While there’s great variability with Parkinson’s disease, we do know that there are certain signs that may appear well before the more commonly known physical symptoms—tremors, stiffness, and loss of dexterity.
For example, constipation is a very common problem for people with Parkinson’s disease, and a lot of people develop constipation months or sometimes even years before they develop the motor symptoms of Parkinson's disease.
Another common phenomenon that precedes the onset of the motor symptoms is a loss of sense of smell. Of course, this alone is not uncommon in older people, especially those who smoke or have a history of smoking. But when we ask patients with Parkinson’s about problems smelling, most people will say that they’ve noticed a problem with their sense of smell, as well as their sense of taste, for a couple of years prior to being diagnosed.
Probably the most significant early symptom of Parkinson’s disease is a change in a person’s sleep pattern. Virtually everyone with Parkinson’s disease will have some trouble with sleep, but it’s not general insomnia. It’s a specific problem called REM behavior disorder, or RBD. What this means is that the architecture of sleep changes, and people spend more time sleeping in the REM stage of sleep, which is when we dream. This leads to excessive dreaming, and in many cases these dreams are accompanied by vocalizations and movements during sleep. Sometimes, a patient’s bedmate may even get hurt by the person’s excessive movements during sleep. These sleep changes also begin about a year or two (or even more) before someone develops the physical symptoms of Parkinson’s disease.
A Parkinson’s diagnosis is usually made only after a patient develops physical symptoms, and these typically start on just one side of the body. A tremor in the arm or hand is probably the most revealing sign of Parkinson’s, but about 40 percent of patients never develop a tremor. The first motor symptoms to appear are usually a little stiffness or achiness on one side of the body, typically in the arm. By then, there is usually a little bit of loss in dexterity, as well.

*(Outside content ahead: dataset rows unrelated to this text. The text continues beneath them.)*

(* ===== verification/_CoqProject ===== *)
-Q . S2P
Prelude.v
BloomFilter.v
StdHeap.v
LRUCache.v
CppString.v
Url.v
Posix.v
PosixDirs.v
FileBlockStore.v
FileBlockStoreProps.v
FbsFrame.v
FbsRace.v
ServiceNode.v
Mesh.v
MeshMembers.v
MeshRestart.v
Rpc.v
RpcNet.v
RpcComplete.v
RpcLife.v
RpcBenchmark.v
RemoteBlockStore.v
RemoteNet.v
Fileutil.v
BlockStoreDaemon.v
NodeStart.v
DaemonMesh.v
(* ===== verification/LRUCache.v ===== *)
(** * The LRU cache (src/src/util/lrucache.h)

    The cache keeps heap-allocated [BlockCacheData] objects that are shared
    between a vector ordered as a heap by access time and a map from keys.
    [mem] is the store of live objects, a pointer is a key of it, and using a
    pointer whose object was deleted is a fault.  So is calling [push_heap] or
    [pop_heap] on a range that is not a heap, which the standard leaves
    undefined.  The heap algorithms are those of [StdHeap]; everything up to
    the properties is proved against the interface [HeapContract].  [LRUSpec]
    is the abstract cache: the list of entries from the most to the least
    recently used. *)

From S2P Require Import Prelude StdHeap.
From Stdlib Require Import ZArith Lia Ascii Sorting.Sorted.
From stdpp Require Import base gmap strings fin_maps numbers list sorting.

Local Open Scope Z_scope.

Module LRUCache.

(** ** Data *)

Record BlockCacheData := Block { key : string; data : list Z; atime : Z }.

Record t := LRUCache {
  _size : Z;
  _heap : list nat;
  _map : gmap string nat;
  _timeCnt : Z;
  mem : gmap nat BlockCacheData;   (** the live objects *)
  brk : nat                        (** the next address of [new] *)
}.

Definition at_ (m : gmap nat BlockCacheData) (p : nat) : Z :=
  match m !! p with Some d => atime d | None => 0 end.

(** [a->atime > b->atime]. *)
Definition Compare (m : gmap nat BlockCacheData) (a b : nat) : bool := at_ m b <? at_ m a.

(** Reading through a pointer. *)
Definition read (m : gmap nat BlockCacheData) (p : nat) : outcome BlockCacheData :=
  match m !! p with Some d => Ok d | None => Fault UseAfterFree end.

(** The heap algorithms compare the elements of the vector: each must point
    to a live object. *)
Definition check_live (m : gmap nat BlockCacheData) (h : list nat) : outcome unit :=
  if bool_decide (Forall (fun p => is_Some (m !! p)) h) then Ok tt else Fault UseAfterFree.

(** The precondition of [push_heap], on the range without its last element,
    and of [pop_heap]. *)
Definition check_heap (m : gmap nat BlockCacheData) (h : list nat) : outcome unit :=
  if bool_decide (is_heap (Compare m) h) then Ok tt else Fault NotAHeap.

Definition back (h : list nat) : outcome nat :=
  match last h with Some p => Ok p | None => Fault OutOfBounds end.

Definition pop_back (h : list nat) : outcome (list nat) :=
  match h with [] => Fault OutOfBounds | _ => Ok (take (length h - 1) h) end.

(** [delete p]. *)
Definition delete_obj (m : gmap nat BlockCacheData) (p : nat) :
    outcome (gmap nat BlockCacheData) :=
  match m !! p with Some _ => Ok (delete p m) | None => Fault UseAfterFree end.

(** ** Operations *)

(** [LRUCache(int size)]: the [int] is converted to [size_t]. *)
Definition ctor (size : Z) : t := LRUCache (to_u64 size) [] ∅ 1 ∅ 0.

Section ops.
Context `{HeapOps nat}.

Definition invalidate (this : t) (k : string) : outcome t :=
  match _map this !! k with
  | None => Ok this
  | Some b =>
      let map' := delete k (_map this) in
      d ← read (mem this) b;
      let m := <[b := Block (key d) (data d) 0]> (mem this) in
      _ ← check_live m (_heap this);
      let h := make_heap (Compare m) (_heap this) in
      _ ← check_heap m h;
      let h := pop_heap (Compare m) h in
      h ← pop_back h;
      m ← delete_obj m b;
      Ok (LRUCache (_size this) h map' (_timeCnt this) m (brk this))
  end.

(** Returns the object whose [data] the result points to, or null. *)
Definition get (this : t) (k : string) : outcome (option nat * t) :=
  match _map this !! k with
  | Some p =>
      d ← read (mem this) p;
      let m := <[p := Block (key d) (data d) (_timeCnt this)]> (mem this) in
      _ ← check_live m (_heap this);
      let h := make_heap (Compare m) (_heap this) in
      Ok (Some p, LRUCache (_size this) h (_map this) (to_u64 (_timeCnt this + 1)) m (brk this))
  | None => Ok (None, this)
  end.

(** The eviction at the end of [put]. *)
Definition evict (this : t) : outcome t :=
  _ ← check_live (mem this) (_heap this);
  _ ← check_heap (mem this) (_heap this);
  let h := pop_heap (Compare (mem this)) (_heap this) in
  b ← back h;
  h ← pop_back h;
  d ← read (mem this) b;
  m ← delete_obj (mem this) b;
  Ok (LRUCache (_size this) h (delete (key d) (_map this)) (_timeCnt this) m (brk this)).

Definition put (this : t) (k : string) (v : list Z) : outcome t :=
  match _map this !! k with
  | Some p =>
      d ← read (mem this) p;
      Ok (LRUCache (_size this) (_heap this) (_map this) (to_u64 (_timeCnt this + 1))
            (<[p := Block (key d) v (_timeCnt this)]> (mem this)) (brk this))
  | None =>
      let b := brk this in
      let m := <[b := Block k v (_timeCnt this)]> (mem this) in
      let h := _heap this ++ [b] in
      _ ← check_live m h;
      _ ← check_heap m (_heap this);
      let h := push_heap (Compare m) h in
      let this := LRUCache (_size this) h (<[k := b]> (_map this))
                    (to_u64 (_timeCnt this + 1)) m (S b) in
      if _size this <? Z.of_nat (length h) then evict this else Ok this
  end.

(** [~LRUCache]: [while (_heap.size()) { delete _heap.back(); _heap.pop_back(); }]. *)
Fixpoint dtor_loop (n : nat) (h : list nat) (m : gmap nat BlockCacheData) :
    outcome (gmap nat BlockCacheData) :=
  match n with
  | O => Ok m
  | S n =>
      p ← back h;
      m ← delete_obj m p;
      h ← pop_back h;
      dtor_loop n h m
  end.

Definition dtor (this : t) : outcome (gmap nat BlockCacheData) :=
  dtor_loop (length (_heap this)) (_heap this) (mem this).

(** ** Sequences of calls *)

Inductive op := Get (k : string) | Put (k : string) (v : list Z) | Invalidate (k : string).
Lemma starts_with_refl pat b : starts_with pat (pat +:+ b) = true.
Proof. induction pat; simpl; [done|]. by rewrite bool_decide_eq_true_2. Qed.

Lemma find_starts pat s : starts_with pat s = true -> str_find pat s = Some 0%nat.
Proof. intros Hs. destruct s; cbn [str_find]; by rewrite Hs. Qed.

Lemma find_cons pat c s :
  str_find pat (String c s) = if starts_with pat (String c s) then Some 0%nat else S <$> str_find pat s.
Proof. done. Qed.

(** [a] can precede the separator: it does not itself create an earlier
    occurrence of it. *)
Definition before_sep (pat a : string) : Prop := str_find pat (a +:+ pat) = Some (String.length a).

Lemma find_before_sep pat a b :
  str_find pat (a +:+ (pat +:+ b)) = Some (String.length a) <-> before_sep pat a.
Proof.
  unfold before_sep. rewrite <- app_assoc_str. induction a as [|c a IH].
  - rewrite !find_starts; [done|..].
    + simpl. rewrite <- (app_nil_str pat) at 2. apply starts_with_refl.
    + apply starts_with_refl.
  - assert (starts_with pat (String c ((a +:+ pat) +:+ b)) =
            starts_with pat (String c (a +:+ pat))) as Hs.
    { apply (starts_with_app pat (String c (a +:+ pat)) b). simpl.
      rewrite str_length_app. lia. }
    cbn [String.append String.length]. rewrite !find_cons, Hs.
    destruct (starts_with pat (String c (a +:+ pat))); [done|].
    split; intros H; apply fmap_Some in H as (n & Hn & [= <-]);
      apply fmap_Some; exists (String.length a); (split; [by apply IH|done]).
Qed.

Lemma find_split pat s n :
  str_find pat s = Some n ->
  exists a b, s = a +:+ (pat +:+ b) /\ n = String.length a /\ before_sep pat a.
Proof.
  intros Hf. assert (exists a b, s = a +:+ (pat +:+ b) /\ n = String.length a) as (a & b & -> & ->).
  { revert n Hf. induction s as [|c s IH]; intros n; cbn [str_find].
    - destruct (starts_with pat EmptyString) eqn:E; [|done]. intros [= <-].
      apply starts_with_split in E as [b ->]. by exists EmptyString, b.
    - destruct (starts_with pat (String c s)) eqn:E.
      + intros [= <-]. apply starts_with_split in E as [b ->]. by exists EmptyString, b.
      + rewrite fmap_Some. intros (m & Hm & ->). destruct (IH m Hm) as (a & b & -> & ->).
        by exists (String c a), b. }
  exists a, b. split_and!; [done|done|]. by eapply find_before_sep.
Qed.

(** *** Numbers *)

Lemma digit_char_u8 d : 0 <= d < 10 -> char_to_u8 (digit_char d) = 48 + d.
Proof.
  intros Hd. unfold char_to_u8, digit_char. rewrite N_ascii_embedding by lia. lia.
Qed.

Lemma digits_read fuel n :
  0 <= n < 10 ^ Z.of_nat fuel -> (0 < fuel)%nat ->
  exists k : nat, forall a acc,
    read_digits a (digits fuel n acc) = read_digits (a * 10 ^ Z.of_nat k + n) acc.
Proof.
  revert n. induction fuel as [|fuel IH]; intros n Hn Hf; [lia|].
  pose proof (Z.mod_pos_bound n 10 ltac:(lia)) as Hm.
  assert (Hstep : forall a acc, read_digits a (String (digit_char (n mod 10)) acc) =
            read_digits (10 * a + n mod 10) acc).
  { intros a acc. cbn [read_digits]. unfold is_digit. rewrite digit_char_u8 by lia.
    rewrite !(proj2 (Z.leb_le _ _)) by lia. simpl. f_equal. lia. }
  cbn [digits]. destruct (Z.ltb_spec n 10).
  - exists 1%nat. intros a acc. rewrite Hstep. f_equal. rewrite Z.mod_small by lia. lia.
  - rewrite Nat2Z.inj_succ, Z.pow_succ_r in Hn by lia.
    assert (0 <= n / 10 < 10 ^ Z.of_nat fuel) as Hd.
    { split; [apply Z.div_pos; lia|]. apply Z.div_lt_upper_bound; lia. }
    assert (0 < fuel)%nat as Hf'.
    { destruct fuel; [|lia]. simpl in Hd. pose proof (Z.div_le_lower_bound n 10 1). lia. }
    destruct (IH (n / 10) Hd Hf') as [k Hk].
    exists (S k). intros a acc. rewrite Hk, Hstep. f_equal.
    pose proof (Z.div_mod n 10 ltac:(lia)).
    rewrite Nat2Z.inj_succ, Z.pow_succ_r by lia. lia.
Qed.

Lemma digits_forall (P : ascii -> Prop) fuel n acc :
  (forall d, 0 <= d < 10 -> P (digit_char d)) -> str_forall P acc ->
  str_forall P (digits fuel n acc).
Proof.
  intros Hd. revert n acc. induction fuel as [|fuel IH]; intros n acc Hacc; [done|].
  cbn [digits]. assert (str_forall P (String (digit_char (n mod 10)) acc)) as H'.
  { split; [|done]. apply Hd, Z.mod_pos_bound. lia. }
  destruct (n <? 10); [done|]. by apply IH.
Qed.

Lemma digits_length fuel n acc :
  (String.length (digits fuel n acc) <= fuel + String.length acc)%nat.
Proof.
  revert n acc. induction fuel as [|fuel IH]; intros n acc; [done|]. cbn [digits].
  destruct (n <? 10); [simpl; lia|]. etrans; [apply IH|]. simpl. lia.
Qed.

Lemma str_take_ge n s : (String.length s <= n)%nat -> str_take n s = s.
Proof.
  revert n. induction s as [|c s IH]; intros [|n] Hl; simpl in *; try done; [lia|].
  by rewrite IH by lia.
Qed.

(** The first character of a printed number is a digit. *)
Lemma digits_head fuel n acc :
  (0 < fuel)%nat -> exists c s, digits fuel n acc = String c s /\
    exists d, 0 <= d < 10 /\ c = digit_char d.
Proof.
  revert n acc. induction fuel as [|fuel IH]; intros n acc Hf; [lia|]. cbn [digits].
  pose proof (Z.mod_pos_bound n 10 ltac:(lia)).
  destruct (n <? 10); [eauto 10|]. destruct fuel as [|fuel]; [simpl; eauto 10|].
  apply IH. lia.
Qed.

So if your father is beginning to notice motor symptoms like stiffness, loss of dexterity, or a tremor, and has a history of the earlier symptoms mentioned above, I would encourage him to talk to his doctor and ask for a referral to a neurologist so that he can be evaluated.
The earlier someone is diagnosed and begins treatment, the sooner they can improve their quality of life and avoid complications.